일시: 2018년 4월 13일 (금) - 14일 (토)

장소: 콘래드호텔 서울


1. Meet the professor session - Truth and falsity of gastric cancer screening (Room A) - 이준행

"건강 검진은 秦始皇의 不老草다"라는 concept로 강의와 토론을 하였습니다. 長壽는 모든 사람의 꿈이지만 永生은 이룰 수 없습니다. 이룰 수 없는 꿈을 향하여 입증되지 않은 일을 하다가는 영생은 커녕 장수에도 지장이 생깁니다. 不老의 꿈을 위하여 아무 풀이나 먹다가는 藥草처럼 생긴 毒草를 먹고 일찍 죽게 될지 모릅니다. 남의 藥草가 내게는 毒草일 수도 있습니다. 중요한 것은 中庸입니다. Balance이지요. 무리한 검진은 생명을 단축시키기 쉽습니다. 삶의 질을 현저히 떨어뜨리기도 합니다. 속도를 줄입시다. 건진 살살합시다.

PPT PDF 3.5M

오늘 강의 중 가장 중요한 부분인 첫 part의 강의 내용입니다.

This is a picture of Qin Shihuang, the first Chinese emperor.
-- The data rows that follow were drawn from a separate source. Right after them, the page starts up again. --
(* ===== verification/Interleave.v ===== *)
(** * A pass among other writers

    The stages of a pass in the rely-guarantee logic of [Rely]: while the operator is
    between two calls, time passes, kubelets report, pods go away, the user edits or
    deletes the cache, and the StatefulSet controller creates pods, though not those
    the pass is about to give up. The invariant is that every pod the StatefulSet
    does not cover is drained; the guarantee, that the operator lets go of a deleted
    cache only when all its pods are. *)

From S2P Require Import Prelude GoLib Json Api Kube KubeRef Names Ring Cell Workload Status.
From S2P Require Import RingPublish Drain Reconciler Stages Footprint Converge Teardown HashRing Client.
From S2P Require Import System Contract Rely.

#[local] Existing Instance refKube.
Local Open Scope Z_scope.
Local Open Scope prog_scope.

(** ** Time *)

(** What is drained stays drained. *)
Lemma drained_mono grace now now' p :
  drained grace now p → t_le now now' → sane_time now → sane_time now' → drained grace now' p.
Proof.
  intros (s & ts & Hs & Hts & Hle) Ht H1 H2. exists s, ts. split_and!; [done|done|].
  unfold t_Sub, clamp64, t_le, sane_time, Second in *. lia.
Qed.

Lemma drained_annotation grace now p q :
  pod_Annotations q !! drainAnnotation = pod_Annotations p !! drainAnnotation →
  drained grace now p → drained grace now q.
Proof. unfold drained. by intros ->. Qed.

Lemma t_le_refl t : t_le t t.
Proof. unfold t_le. lia. Qed.

(** The server stores every object under its own name. *)
Lemma put_keyed k (o : obj k) c : keyed c → keyed (put o c).
Proof. intros H. exact (keys_insert H (keeps_put o c) (store_put o c) eq_refl). Qed.

Lemma remove_keyed k key c : keyed c → keyed (remove k key c).
Proof.
  intros H k' key' o. unfold remove. cbn [store]. case_decide; [|apply H].
  intros [_ Hl]%lookup_delete_Some. by apply H.
Qed.

Lemma server_keyed o c : keyed c → keyed (server o c).1.
Proof.
  intros H. destruct o as [k key|ns sel|k o|d|k o|k o f|ty r m|]; cbn [server fst]; try done.
  - unfold server_update. repeat case_match; cbn [fst]; by try apply put_keyed; try apply remove_keyed.
  - case_match; cbn [fst]; [by apply (put_keyed KDistributedCache)|done].
  - case_match; cbn [fst]; [by apply put_keyed|done].
  - unfold server_cou. repeat case_match; cbn [fst]; by try apply put_keyed.
Qed.

(** ** Reconcile, after it has read the cache *)

Section Reading.
Context `{SS : SliceSort}.

Definition onCache (cache : DistributedCache) : prog (Result * option goerror) :=
  if negb (bool_decide (om_DeletionTimestamp (dc_meta cache) = None))
  then reconcileDeletion cache else reconcileLive cache.

Definition afterRead (got : goerror + DistributedCache) : prog (Result * option goerror) :=
  match got with
  | inl e => if IsNotFound e then mret (done_, None) else mret (done_, Some (Wrapf "get DistributedCache" e))
  | inr cache => onCache cache
  end.

Lemma Reconcile_reads req : Reconcile req = Vis (OGet KDistributedCache req) afterRead.
Proof. done. Qed.

End Reading.

Section Interleave.
Context `{SS : SliceSort}.
Variable c0 : DistributedCache.

Local Abbreviation podKey := (System.podKey c0).
Local Abbreviation isPod := (System.isPod c0).
Local Abbreviation sameCache := (System.sameCache c0).
Local Abbreviation cacheAt := (Contract.cacheAt c0).
Local Abbreviation letsGo := (Contract.letsGo c0).
Local Abbreviation covered := (System.covered c0).

(** ** The invariant *)

Record sound (c : Cluster) : Prop := {
  so_clock : sane_time (clock c);
  so_keyed : keyed c;
  so_cache : ∀ cache, cacheAt c = Some cache → sameCache cache;
  so_pods : ∀ key p, store c KPod !! key = Some p → ∃ i, 0 <= i ∧ key = podKey i ∧ isPod i p;
  so_covered : covered c
}.

Definition allPodsDrained (c : Cluster) : Prop :=
  ∀ key p, store c KPod !! key = Some p → drained (graceOf c0) (clock c) p.

(** The guarantee: the operator lets go only of drained pods. *)
Definition guarantee (c c' : Cluster) : Prop := letsGo c c' = true → allPodsDrained c'.

Section Pass.
(** The ordinals that may come up while the pass is under way. *)
Variable wanted : Z → Prop.

(** What others may do between two calls. *)
Record rely (c c' : Cluster) : Prop := {
  rl_clock : t_le (clock c) (clock c') ∧ sane_time (clock c');
  rl_keyed : keyed c';
  rl_sts : store c' KStatefulSet = store c KStatefulSet;
  rl_cache : ∀ cache, cacheAt c' = Some cache → sameCache cache;
  rl_pods : ∀ key (p' : Pod), store c' KPod !! key = Some p' →
    (∃ p, store c KPod !! key = Some p ∧ pod_meta p' = pod_meta p) ∨
    (∃ i r, key = podKey i ∧ p' = freshPod c0 i ∧ replicasOf c0 c = Some r ∧ 0 <= i < r ∧ wanted i)
}.

Lemma rely_refl c : sound c → rely c c.
Proof. intros []. split; try done; [split; [apply t_le_refl|done]|]. eauto. Qed.

(** A change that leaves pods, StatefulSets and the clock alone. *)
Lemma rely_elsewhere l c c' :
  sound c → keeps l c c' → KPod ∉ l → KStatefulSet ∉ l → keyed c' →
  (∀ cache, cacheAt c' = Some cache → sameCache cache) → rely c c'.
Proof.
  intros Hs (Hc & _ & K) H1 H2 Hk Hca. split; [| |by apply K|done|].
  - rewrite Hc. split; [apply t_le_refl|apply Hs].
  - done.
  - rewrite K by done. eauto.
Qed.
He searched for immortality magic drug, but failed. Everyone want to live forever, or live as long as possible, but actually, no one can live forever. We just try, but always fail. The modern version of Qin Shihuang’s magic drug may be cancer screening. The organizing committee gave me a very difficult topic, the truth and falsity of gastric cancer screening. But, as you know, there is no magic answer for this challenging issue. Maybe I will fail, but I will try.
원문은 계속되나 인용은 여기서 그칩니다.